Au ReLab, Jérôme Bouchard lasérise le paysage industriel liégeois
De résidence en résidence, Jérôme Bouchard est un artiste plasticien nomade qui s’établit là où le mène son inspiration. Intéressé par le non-dit des paysages post-industriels, il a récemment quitté la Tokyo Arts and Space Residency pour le bassin industriel liégeois, où il se passionne pour la topographie des terrils. Après un séjour au Ravi (Résidence Ateliers Vivegnis International), c’est au ReLab qu’il a posé ses pinceaux. Une résidence de tous les possibles et dont la proximité des machines favorise la réflexion créative.
L’accent chantant, c’est entre deux toiles suspendues sur un séchoir de bois que Jérôme répond à nos questions, alors que flotte au ReLab une douce odeur de bois brulé. Autour de l’artiste, des toiles de lin perforées de nombreux trous décorent les murs. « C’est temporaire », explique l’artiste québécois, qui compte à terme suspendre l’ensemble de ses œuvres sur son installation de fortune.
« Je préfère les présenter dans un volume plutôt que de les fixer au mur. Cela s’inscrit davantage dans mon processus de construction/déconstruction de l’espace, même si je dois encore y réfléchir ».
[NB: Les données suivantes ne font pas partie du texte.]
Lemma memcheck_free_ok addr :
  match spec_free sh addr with
  | Ok sh' => exists w', free oc w addr = Ok w' /\ represents sh' w'
  | Err e => free oc w addr = Err e
  | Panic => False
  end.
Proof.
  unfold free, spec_free. rewrite (rp_mallocs _ _ Hr).
  destruct (sh_blocks sh !! addr) as [len|] eqn:Hb; [|done].
  destruct (rp_blocks _ _ Hr _ _ Hb) as (Hl & Hm & He).
  destruct (rp_size _ _ Hr) as [_ H64]. destruct (rp_stack _ _ Hr) as (_ & _ & ? & ?).
  assert (Ha : args_ok addr len) by (unfold args_ok; lia).
  assert (Hh : on_heap sh addr len = true) by (unfold on_heap; rewrite andb_true_iff, !Z.leb_le; lia).
  rewrite arith_ok by (unfold in_u; lia). cbn [mbind outcome_bind]. rewrite heap_check by done.
  assert (Hall : forall i, i ∈ range addr (addr + len) -> coveredb (sh_blocks sh) i = true).
  { intros i Hi. apply coveredb_spec. exists addr, len. split; [done|].
    apply elem_of_range in Hi; lia. }
  replace (existsb _ _) with false.
  2: { symmetry. apply not_true_iff_false. rewrite existsb_exists. intros (i & Hi & Hx).
       rewrite byte_unallocated, Hall in Hx by (by apply list_elem_of_In). done. }
  cbn [mbind outcome_bind].
  destruct (fill_loop_ok (E:=AccessError) (metadata w) Unallocated (range addr (addr + len)))
    as (md & Hfill & _).
  { intros i Hi. apply heap_len. by apply (heap_range addr len). }
  rewrite Hfill. cbn [mbind outcome_bind]. eexists. split; [done|].
  change (with_metadata (with_mallocs w (base.delete addr (sh_blocks sh))) md)
    with (with_mallocs (with_metadata w md) (base.delete addr (sh_blocks sh))).
  apply (heap_update addr len _ _ Unallocated); try done; cbn [sh_blocks set_heap].
  - intros a l [_ Hx]%lookup_delete_Some. by apply (rp_blocks _ _ Hr).
  - intros a l a' l' [_ Hx]%lookup_delete_Some [_ Hy]%lookup_delete_Some. by apply (rp_apart _ _ Hr).
  - intros i. unfold byte_state. cbn [sh_blocks sh_written set_heap].
    assert (Hc : coveredb (base.delete addr (sh_blocks sh)) i = true <->
                 coveredb (sh_blocks sh) i = true /\ i ∉ range addr (addr + len)).
    { rewrite !coveredb_spec, elem_of_range by lia. split.
      - intros (a & l & [Hne Hx]%lookup_delete_Some & Hi). split; [by exists a, l|].
        destruct (rp_apart _ _ Hr _ _ _ _ Hb Hx Hne); lia.
      - intros [(a & l & Hx & Hi) Hn]. exists a, l. rewrite lookup_delete_ne; [done|].
        intros ->. rewrite Hb in Hx. injection Hx as <-. lia. }
    case_decide as Hi.
    + destruct (coveredb (base.delete addr (sh_blocks sh)) i); [|done].
      by destruct (proj1 Hc eq_refl).
    + destruct (coveredb (base.delete addr (sh_blocks sh)) i).
      * by rewrite (proj1 (proj1 Hc eq_refl)).
      * destruct (coveredb (sh_blocks sh) i); [|done].
        by pose proof (proj2 Hc (conj eq_refl Hi)).
Qed.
Aériennes et esthétiques, les œuvres de Jérôme Bouchard offrent un regard poétique et critique sur nos espaces urbains comme sur la manière dont nous les traduisons en repères spatiaux. « Je m’intéresse à l’impact de l’activité humaine sur le territoire, en particulier ce qui ne se donne pas à voir, que ce soit la pollution du sol ou les rejets de méthane dans l’air », nous confie Jérôme. Un monde invisible trop souvent ramené au silence dans la cartographie moderne : « les paysages sont aujourd’hui scannés à l’aide d’une technique, le LIDAR (Light Detection and Ranging), qui traduit l’environnement en un nuage de points ». Un instrument de télédétection laser qui fonctionne comme un scanner 3D et qui n’est pas sans limites. « Je suis un artiste, pas un spécialiste, mais je m’intéresse à tout ce qui échappe à cette mesure, comme les terrils, difficiles à cartographier ».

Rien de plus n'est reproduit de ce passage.